02/03/16

Farming pesticides hinder malaria fight

Malaria resistance.jpg
Copyright: William Daniels / Panos

Speed read

  • Pyrethroids used to kill both farm pests and malaria-carrying mosquitoes
  • Agricultural use linked to mosquito resistance to these insecticides
  • More research needed into alternative insecticides

Send to a friend

The details you provide on this page will not be used to send unsolicited email, and will not be sold to a 3rd party. See privacy policy.

The widespread use of certain insecticides by farmers is making the chemicals less effective at fighting malaria-spreading mosquitoes, a paper shows.
 
The paper, which aggregated data on the issue from other studies, found a clear link between the use of pyrethroids as an agricultural pesticide in Africa and the resistance of Anopheles mosquitoes to this insecticide. These mosquitoes are the main malaria vector.
 
Resistance to pyrethroids was once confined to southern Africa, but had spread to Benin, Cameroon, Kenya and Uganda by 2014, the paper says.
 

“Whilst there is almost certainly a correlation between agricultural use of insecticides and insecticide resistance… I believe the majority of selection for resistance probably comes from the use of insecticides in vector control.”

Mark Hoppe, International Resistance Action Committee

Pyrethroids are among the most common insecticides used for indoor spraying and bed net treatments against malaria mosquitoes, the authors say. The chemicals are valuable because they are considered safe for humans.
 
But the authors found low “kill rates” being reported from trials with pyrethroid-soaked bed nets in areas affected by pyrethroid resistance.
 
Report coauthor Hilary Ranson, a researcher at the Liverpool School of Tropical Medicine in the United Kingdom, says new types of insecticides must be developed to counteract the growing resistance of mosquitoes. “It is critical that we do not rely on one single active ingredient,” she says.
 
Pyrethroids are a crucial focus of the World Health Organization’s global plan to tackle insecticide resistance in malaria vectors.
 
The chemicals are commonly used in agriculture, particularly in farming cotton, which is among the most pesticide-intensive cash crops grown across Africa.
 
But the link between agricultural use of pyrethroids and mosquito resistance to the substance may not be straightforward, says Mark Hoppe, a public health researcher at the International Resistance Action Committee, a technical group that provides a global industry response to insecticide resistance.
 
“Whilst there is almost certainly a correlation between agricultural use of insecticides and insecticide resistance in the mosquito vectors of malaria, I believe the majority of selection for resistance probably comes from the use of insecticides in vector control,” he says.

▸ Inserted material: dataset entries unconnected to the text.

Definition bytes_eq_dec : forall x y : bytes, {x = y} + {x <> y} :=
  list_eq_dec Byte.byte_eq_dec.

(** ** Exceptions *)

Inductive exn : Type :=
| STM32LoaderException (msg : string)
| STM32LoaderTimeoutException
| STM32LoaderNACKException
| ValueError        (* chr / bytes([x]) outside range(256) *)
| StructError       (* struct.pack('>I', x) outside 0 .. 2^32-1 *)
| TypeError         (* reduce() of an empty sequence *)
| IndexError.       (* l[0] on an empty list *)

Inductive result (A : Type) : Type :=
| Ok (a : A)
| Raise (e : exn).
Arguments Ok {A} a.
Arguments Raise {A} e.

(** ** Constants of the module *)

Definition ACK : Z := 0x79.
Definition NACK : Z := 0x1F.
Definition SYNCHRONIZATION_BYTE : Z := 0x7F.
Definition WRITE_BLOCK_SIZE : Z := 256.
Definition READ_BLOCK_SIZE : Z := 256.

Definition CMD_GET : Z := 0x00.
Definition CMD_GET_VERSION_AND_PROTECTION_STATUS : Z := 0x01.
Definition CMD_GET_ID : Z := 0x02.
Definition CMD_READ_MEMORY : Z := 0x11.
Definition CMD_GO : Z := 0x21.
Definition CMD_WRITE_MEMORY : Z := 0x31.
Definition CMD_ERASE : Z := 0x43.
Definition CMD_EXTENDED_ERASE : Z := 0x44.
Definition CMD_WRITE_PROTECT : Z := 0x63.
Definition CMD_WRITE_UNPROTECT : Z := 0x73.
Definition CMD_READOUT_PROTECT : Z := 0x82.
Definition CMD_READOUT_UNPROTECT : Z := 0x92.

Definition DEFAULT_FLASH_ADDRESS : Z := 0x08000000.

(** ** Values returned by the loader's methods *)

Record DeviceInfo : Type := mkDeviceInfo {
  version : Z;
  commands : list Z
}.

Record ProtectionStatus : Type := mkProtectionStatus {
  status_version : Z;
  option_bytes : list Z
}.

Inductive pyval : Type :=
| VNone
| VInfo (info : DeviceInfo)
| VStatus (st : ProtectionStatus)
| VInt (n : Z)
| VBytes (b : bytes).

(** ** The history of a session *)

(** Method invocations of [STM32Loader], with their arguments. *)
Inductive call : Type :=
| CSynchronize (skip_prefix : bool)
| CGet
| CGetVersionAndProtectionStatus
| CGetId
| CWriteUnprotect
| CReadoutUnprotect
| CReadMemory (start_address length : Z)
| CWriteMemory (start_address : Z) (data : bytes)
| CGlobalErase
| CExtendedErase
| CGo (start_address : Z)
| CReadMemoryBlocks (start_address length : Z)
| CWriteMemoryBlocks (start_address : Z) (data : bytes).
(** * MessageService: the agent's message gateway

    A shallow embedding of [MessageService] (the class that decides whether
    an event of the task loop becomes a rendered message) and of the parts
    of JavaScript it relies on: dynamically typed values, property access
    that throws on [null]/[undefined], optional chaining, strict equality
    against literals, [typeof], and template literals.

    Methods are computations in a small state-and-exception monad whose
    state holds the object's two fields and the log of the calls made to
    the render callback.

    Two smaller units follow the same pattern: the command-line entry
    point ([cli/src/index.js]), as the sequence of calls it makes to what
    it imports, and the list of agents of the sidebar
    ([next/src/layout/sidebar.tsx]), as the children it renders. *)

From Stdlib Require Import String Ascii ZArith List Bool Lia.
From ExtLib Require Import Structures.Monad Data.Monads.EitherMonad.
Import ListNotations.
Import MonadNotation.
Local Open Scope string_scope.
Local Open Scope monad_scope.

Set Implicit Arguments.
Set Warnings "-register-all".

(* ===================================================================== *)
(** ** JavaScript values *)
(* ===================================================================== *)

Module JS.
(** [showSummary(suiteName)]: the lines it prints. *)
Definition showSummary (colors : bool) (suiteName : option string)
    (st : suites) : outcome (list summary_line) :=
  let suiteName := default (currentTestSuite st) suiteName in
  match dict_get (ALL_CASES st) suiteName with
  | None => Raises ValueError
  | Some in_suite =>
      let met := tags_with true st in_suite in
      let unmet := tags_with false st in_suite in
      Returns
        ([Dashes]
         ++ (if (length unmet =? 0)%nat then
               if (length met =? 0)%nat
               then [No_expectations_were_established]
               else [All_expectations_were_met (length met)]
             else
               (if (length met =? 0)%nat
                then [None_of_the_expectations_were_met (length unmet)]
                else [Expectations_were_NOT_met (length unmet)
                        (length met + length unmet)])
               ++ (if colors then [Bright_red] else [])
               ++ map Unmet_tag unmet
               ++ (if colors then [Reset_color] else []))
         ++ [Dashes])
  end.

(** ** Tracing *)

(** The tag of a trace line: ["{line}"] or ["{file}:{line}"]. *)
Inductive trace_tag : Type :=
| Line_only (line : nat)
| File_and_line (file : string) (line : nat).

(** A line that [trace] prints to [sys.stderr]: the tag, the source of the
    expression and the abbreviated value; or the full value. *)
Inductive trace_line : Type :=
| Traced (tag : trace_tag) (expr_src : list ascii) (short : list ascii)
| Full_result_is (rep : list ascii).

(** [trace(expr)]: the value returned, with the lines printed after those
    of [get_my_context].  [trace_function] is the function object [trace],
    [caller] what [get_external_calling_frame()] returns, and [rep] what
    [repr(expr)] does. *)
Definition trace (h : host) (caller : option frame) (trace_function : nat)
    (expr : nat) (rep : outcome (list ascii)) : M (nat * list trace_line) :=
  ctx ← get_my_context h caller (ByFunction trace_function "trace");
  rep ← lift rep;
  let short := ellipsis rep 40 in
  match ctx with
  | LocationOnly _ _ =>
      (* ctx['expr_src'] *)
      lift (Raises (OtherException "KeyError"))
  | FullContext file line _ _ expr_src _ _ =>
      let tag :=
        if (DETAIL_LEVEL h >=? 1)%Z then File_and_line file line
        else Line_only line in
      mret
        (expr,
         Traced tag expr_src short
         :: if (DETAIL_LEVEL h >=? 1)%Z && negb (bool_decide (short = rep))
            then [Full_result_is rep]
            else [])
  end.

(** ** Fixtures of the test machinery *)

Local Open Scope string_scope.
Local Open Scope list_scope.

(** A frame of the module itself, and a session with one suite. *)
Definition frame_own : frame :=
  Frame (Some "optimism") (Some "optimism.py") "optimism.py" 295
    (fun _ _ => Raises (OtherException "NameError")).

Definition suites_one : suites :=
  Suites [("default", [0])] "default" (Some "case")
    [TestCase 0 None None None (Location (Some "m.py") 1) "m.py:1" [] false]
    [TestManager 0 false].

Local Close Scope string_scope.

Local Open Scope string_scope.
Local Open Scope list_scope.
(** C3, on the code.  The github contribution of the scenario of the
    specification (score 5.6789, not deduplicated) passes the filter of
    [createAttestationData], and is handed to the ABI coder as an object with
    a [provider] and a [score]; the coder refuses it, so there is no payload:
    [createAttestationData] throws, and the run records the address as failed
    after its request to the score service, without a submission.  For every
    score record, a payload is produced only when no contribution passes the
    filter. *)
Theorem createAttestationData_refuses_stamps :
  filter stampCounts (V2ScoreResponseData.stamps (Scenario.stamped Scenario.addressE)) =
    [Scenario.github] /\
  createAttestationData Scenario.runtime Scenario.addressE
    (Scenario.stamped Scenario.addressE) Scenario.scorerId =
    Throw (JsError (abi_message Scenario.runtime (AbiCoder.MissingNames "github" 56789))) /\
  (let run := processAddresses Scenario.runtime [Scenario.addressE]
                Scenario.scorerId Scenario.start in
   fst run =
     Ok [zeroOutcome Scenario.addressE
           (Some (abi_message Scenario.runtime (AbiCoder.MissingNames "github" 56789)))] /\
   map kind (trace (snd run)) = [Get]) /\
  (forall (rt : Runtime) (address : string) (scoreData : V2ScoreResponseData.t)
          (scorerId : string) (req : AttestationRequestData.t),
     createAttestationData rt address scoreData scorerId = Ok req ->
     filter stampCounts (V2ScoreResponseData.stamps scoreData) = []).
Proof.
  split; [vm_compute; reflexivity|].
  split; [vm_compute; reflexivity|].
  split; [split; vm_compute; reflexivity|].
  intros rt address scoreData scorerId req H.
  exact (createAttestationData_no_stamp rt _ _ _ _ H).
Qed.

The paper, which was published in the March issue of Trends in Parasitology, recommends more research into alternative insecticides that rely on substances against which mosquitoes do not yet have resistance.
 
The Innovative Vector Control Consortium, a charity dedicated to fighting diseases spread by insects, is developing non-pyrethroid insecticides. But it may take up to five years before they become available, according to the WHO.